> _PROBLEM REQUIREMENTS_:
Somewhere below are a line with "no slot holds a header twice. *)" and a later line with "intros (Hroot &". Output exactly those lines and all lines between them.

───── EXERCISE INPUT ─────

Lemma index_ok_insert (fm : gmap string (gmap Z (list BlockHeader))) (h : BlockHeader)
    (blks : gmap Z (list BlockHeader)) (arr : list BlockHeader) :
  index_ok fm ->
  (forall i a, blks !! i = Some a ->
     NoDup a /\ forall x, x ∈ a -> Filename x = Filename h /\ BlockNum x = i) ->
  NoDup arr -> (forall x, x ∈ arr -> Filename x = Filename h /\ BlockNum x = BlockNum h) ->
  index_ok (<[Filename h := <[BlockNum h := arr]> blks]> fm).
Proof.
  intros Hok Hblks Hnd Harr p b i a Hp Hi.
  apply lookup_insert_Some in Hp. destruct Hp as [[<- <-] | [_ Hp]]; [|eapply Hok; eauto].
  apply lookup_insert_Some in Hi. destruct Hi as [[<- <-] | [_ Hi]]; [auto | eauto].
Qed.

Lemma one_header_ok (h x : BlockHeader) :
  x ∈ [h] -> Filename x = Filename h /\ BlockNum x = BlockNum h.
Proof. intros Hx. apply list_elem_of_singleton in Hx. subst x. auto. Qed.

Lemma created_index_ok (h : BlockHeader) (partial : string) (q : ptr) (s s' : State Packet) :
  index_ok (filemap s) -> created h partial q s s' -> index_ok (filemap s').
Proof.
  intros Hok (nd & dn & _ & _ & _ & ->). cbn.
  destruct (String.eqb partial (Filename h)); [|exact Hok].
  rewrite <- insert_empty. apply index_ok_insert; auto using one_header_ok.
  - intros i a Hi. rewrite lookup_empty in Hi. discriminate.
  - apply NoDup_singleton.
Qed.

Lemma placed_index_ok (h : BlockHeader) (s s' : State Packet) :
  index_ok (filemap s) -> placed h s s' -> index_ok (filemap s').
Proof.
  intros Hok (blks & dn & Hfm & _ & ->). cbn.
  assert (Hblks : forall i a, blks !! i = Some a ->
            NoDup a /\ forall x, x ∈ a -> Filename x = Filename h /\ BlockNum x = i)
    by (intros i a Hi; exact (Hok _ _ _ _ Hfm Hi)).
  destruct (blks !! BlockNum h) as [arr|] eqn:Harr.
  - destruct (ContainsHeader arr h) eqn:Hc; [exact Hok|].
    destruct (Hblks _ _ Harr) as [Hnd Hnames].
    apply index_ok_insert; auto.
    + apply NoDup_app. split; [exact Hnd|]. split; [|apply NoDup_singleton].
      intros x Hx Hx'. apply list_elem_of_singleton in Hx'. subst x.
      apply ContainsHeader_spec_fact in Hx. congruence.
    + intros x Hx. apply elem_of_app in Hx. destruct Hx as [Hx|Hx]; auto using one_header_ok.
  - apply index_ok_insert; auto using one_header_ok. apply NoDup_singleton.
Qed.

Lemma MergeNode_keeps_index_ok_fact (h : BlockHeader) (s : State Packet) :
  index_ok (filemap s) -> index_ok (filemap (snd (MergeNode h s))).
Proof.
  apply (MergeNode_keeps (fun s => index_ok (filemap s))). intros path_arr q i s0 Hok [dn Hdn].
  destruct (merge_at_shapes h path_arr q i s0 dn Hdn) as [-> | [Hc | Hp]];
    eauto using created_index_ok, placed_index_ok.
Qed.

(** X8. [MergeNode] keeps the index well formed, however it ends: every header
    stored under a path and block number carries that path and number, and
    no slot holds a header twice. *)
Theorem MergeNode_keeps_index_ok (h : BlockHeader) (s : State Packet) :
  index_ok (filemap s) -> index_ok (filemap (snd (MergeNode h s))).
Proof. exact (MergeNode_keeps_index_ok_fact h s). Qed.
End IndexInvariant.

(** ** [MergeNode]: below the top level *)

Section BelowTopLevel.
Import V1 Run1.

Lemma find_child_on_root {P} (cs : list (option ptr)) (partial : string) (s : State P) (r : ptr) :
  (forall c, c ∈ cs -> exists v, c = Some v /\ v <> r /\ v < length (nodes s)) ->
  fst (find_child cs partial s) = Returned None
  \/ exists v, v <> r /\ v < length (nodes s)
       /\ fst (find_child cs partial s) = Returned (Some v).
Proof.
  induction cs as [|c cs IH]; intros Hall; [left; reflexivity|].
  destruct (Hall c) as (v & -> & Hv & Hlt); [left|].
  destruct (lookup_lt_is_Some_2 _ _ Hlt) as [nd Hnd].
  cbn [find_child]. merge_step. rewrite Hnd. merge_step.
  destruct (String.eqb (path nd) partial); merge_step.
  - right. exists v. auto.
  - apply IH. intros c Hc. apply Hall. right. exact Hc.
Qed.

Lemma not_own_extension (a rest : string) (c : ascii) : a <> a +:+ String c rest.
Proof.
  induction a as [|x a IH]; [discriminate|].
  change (String x a +:+ String c rest) with (String x (a +:+ String c rest)).
  intros [= H]. exact (IH H).
Qed.

Lemma MergeNode_below_the_top_level_run (h : BlockHeader) (s : State Packet)
    (dn : datanode) (a rest : string) :
  tree_ok s ->
  invalid_header h = false -> datanodemap s !! DatanodeID h = Some dn ->
  Filename h = String slash (a +:+ String slash rest) -> has_byte slash a = false ->
  exists s', MergeNode h s = (Panicked nil_deref, s')
    /\ filemap s' = filemap s /\ datanodemap s' = datanodemap s.
Proof.
  intros (Hroot & Hnil & Hkids) Hv Hdn Hname Hrel.
  destruct (lookup_lt_is_Some_2 _ _ Hroot) as [rt Hrt].
  assert (Hne : String slash a <> Filename h).
  { rewrite Hname. intros [= H]. exact (not_own_extension _ _ _ H). }
  unfold MergeNode. rewrite Hv. unfold bind at 1, gets at 1. rewrite Hdn, Hname.
  cbn [Split]. rewrite Ascii.eqb_refl, (Split_prefix _ _ _ Hrel).
  destruct (Split rest slash) as [|x xs] eqn:Hs; [destruct (Split_nonempty _ _ Hs)|].
  cbn [length seq walk_from]. unfold bind at 1, gets at 1.
  unfold bind at 1. unfold merge_at at 1. cbn [Nat.eqb]. unfold ret at 1.
  unfold bind at 1.
  destruct (find_child_on_root (children rt) (String slash a) s (root s) (Hkids rt Hrt))
    as [Hnone | (v & Hvr & Hlt & Hfound)].
  - rewrite (merge_at_creates_directory h _ (root s) 1 s rt (String slash a)); auto.
    unfold bind at 1.
    match goal with |- context [merge_at h ?pa ?q 2 ?s1] =>
      rewrite (merge_at_nil_child h pa q 2 s1
                 (mkFilenode (String slash a) (Some (root s)) [None]) [])
    end; [eexists; split; [reflexivity | cbn; auto] | lia | | reflexivity].
    cbn [nodes]. rewrite list_lookup_insert_ne by lia. apply list_lookup_middle. reflexivity.
  - rewrite (merge_at_descends h _ (root s) 1 v s rt (String slash a)); auto.
    unfold bind at 1.
    destruct (lookup_lt_is_Some_2 _ _ Hlt) as [ndv Hndv].
    destruct (Hnil v ndv Hndv Hvr) as [rest' Hrest'].
    rewrite (merge_at_nil_child h _ v 2 s ndv rest');
      [eexists; split; [reflexivity | auto] | lia | exact Hndv | exact Hrest'].
Qed.

Lemma MergeNode_panics_below_the_top_level (h : BlockHeader) (s : State Packet)
    (dn : datanode) (a rest : string) :
  tree_ok s ->
  invalid_header h = false -> datanodemap s !! DatanodeID h = Some dn ->
  Filename h = String slash (a +:+ String slash rest) -> has_byte slash a = false ->
  fst (MergeNode h s) = Panicked nil_deref
  /\ filemap (snd (MergeNode h s)) = filemap s
  /\ datanodemap (snd (MergeNode h s)) = datanodemap s.
Proof.
  intros Hok Hv Hdn Hname Hrel.
  destruct (MergeNode_below_the_top_level_run h s dn a rest Hok Hv Hdn Hname Hrel)
    as (s' & -> & Hfm & Hdm). auto.
Qed.
End BelowTopLevel.

(** ** Frames of monadic programs *)

Section Keeping.
Context {S : Type} (R : S -> S -> Prop).
Hypothesis R_refl : forall s, R s s.
Hypothesis R_trans : forall a b c, R a b -> R b c -> R a c.

Lemma keeps_ret {A} (a : A) : keeps R (ret a).
Proof. intros s. apply R_refl. Qed.

Lemma keeps_panic {A} (r : string) : keeps R (@panic S A r).
Proof. intros s. apply R_refl. Qed.

Lemma keeps_gets {A} (f : S -> A) : keeps R (gets f).
Proof. intros s. apply R_refl. Qed.

Lemma keeps_index {A} (arr : list A) (i : nat) : keeps R (@index S A arr i).
Proof. intros s. unfold index. destruct (arr !! i); apply R_refl. Qed.

Lemma keeps_modify (f : S -> S) : (forall s, R s (f s)) -> keeps R (modify f).
Proof. intros H s. apply H. Qed.

Lemma keeps_bind {A B} (m : Go S A) (k : A -> Go S B) :
  keeps R m -> (forall a, keeps R (k a)) -> keeps R (bind m k).
Proof.
  intros Hm Hk s. unfold bind. pose proof (Hm s) as H1.
  destruct (m s) as [[a|r] s1]; cbn in *; [|exact H1].
  eapply R_trans; [exact H1 | apply Hk].
Qed.

Lemma keeps_recovering (body handler : Go S unit) :
  keeps R body -> keeps R handler -> keeps R (recovering body handler).
Proof.
  intros Hb Hh s. unfold recovering. pose proof (Hb s) as H1.
  destruct (body s) as [[[]|r] s1]; cbn in *; [exact H1|].
  eapply R_trans; [exact H1 | apply Hh].
Qed.

Lemma keeps_for_each {A} (l : list A) (body : A -> Go S unit) :
  (forall a, keeps R (body a)) -> keeps R (for_each l body).
Proof.
  intros Hb. induction l as [|a l IH]; cbn [for_each]; [apply keeps_ret|].
  apply keeps_bind; auto.
Qed.
(** * BufMgr: the BadgerDB buffer pool manager (src/buffer.cpp)

    A shallow embedding of [BufMgr] and of its clock replacement policy.
    The manager's members are a record, every method is a computation in a
    small state-and-exception monad, and the two collaborators the methods
    call into (the file layer and the page hash table) are kept behind
    narrow interfaces. *)

From Stdlib Require Import ZArith Lia.
From Stdlib Require Import Floats.SpecFloat.
From stdpp Require Import base option list gmap.

Local Open Scope Z_scope.

(** ** Scalar types *)

(** [FrameId], [PageId] and [numBufs] are [std::uint32_t]; they are carried
    as [Z] and every place where the source can wrap is written with
    [wrap32]. A [File*] is compared by address only, so a file is its
    identity. *)
Definition FrameId := Z.
Definition PageId := Z.
Definition File := Z.

Definition UINT32_MODULUS : Z := 2 ^ 32.
Definition wrap32 (z : Z) : Z := z mod UINT32_MODULUS.

(** Arithmetic on [int] is undefined when its result is not an [int]:
    [None]. *)
Definition INT_MAX : Z := 2 ^ 31 - 1.
Definition INT_MIN : Z := - 2 ^ 31.
Definition int_result (z : Z) : option Z :=
  if decide (INT_MIN ≤ z ≤ INT_MAX) then Some z else None.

─────

> _TASK OUTPUT_:
    no slot holds a header twice. *)
Theorem MergeNode_keeps_index_ok (h : BlockHeader) (s : State Packet) :
  index_ok (filemap s) -> index_ok (filemap (snd (MergeNode h s))).
Proof. exact (MergeNode_keeps_index_ok_fact h s). Qed.
End IndexInvariant.

(** ** [MergeNode]: below the top level *)

Section BelowTopLevel.
Import V1 Run1.

Lemma find_child_on_root {P} (cs : list (option ptr)) (partial : string) (s : State P) (r : ptr) :
  (forall c, c ∈ cs -> exists v, c = Some v /\ v <> r /\ v < length (nodes s)) ->
  fst (find_child cs partial s) = Returned None
  \/ exists v, v <> r /\ v < length (nodes s)
       /\ fst (find_child cs partial s) = Returned (Some v).
Proof.
  induction cs as [|c cs IH]; intros Hall; [left; reflexivity|].
  destruct (Hall c) as (v & -> & Hv & Hlt); [left|].
  destruct (lookup_lt_is_Some_2 _ _ Hlt) as [nd Hnd].
  cbn [find_child]. merge_step. rewrite Hnd. merge_step.
  destruct (String.eqb (path nd) partial); merge_step.
  - right. exists v. auto.
  - apply IH. intros c Hc. apply Hall. right. exact Hc.
Qed.

Lemma not_own_extension (a rest : string) (c : ascii) : a <> a +:+ String c rest.
Proof.
  induction a as [|x a IH]; [discriminate|].
  change (String x a +:+ String c rest) with (String x (a +:+ String c rest)).
  intros [= H]. exact (IH H).
Qed.

Lemma MergeNode_below_the_top_level_run (h : BlockHeader) (s : State Packet)
    (dn : datanode) (a rest : string) :
  tree_ok s ->
  invalid_header h = false -> datanodemap s !! DatanodeID h = Some dn ->
  Filename h = String slash (a +:+ String slash rest) -> has_byte slash a = false ->
  exists s', MergeNode h s = (Panicked nil_deref, s')
    /\ filemap s' = filemap s /\ datanodemap s' = datanodemap s.
Proof.
  intros (Hroot & Hnil & Hkids) Hv Hdn Hname Hrel.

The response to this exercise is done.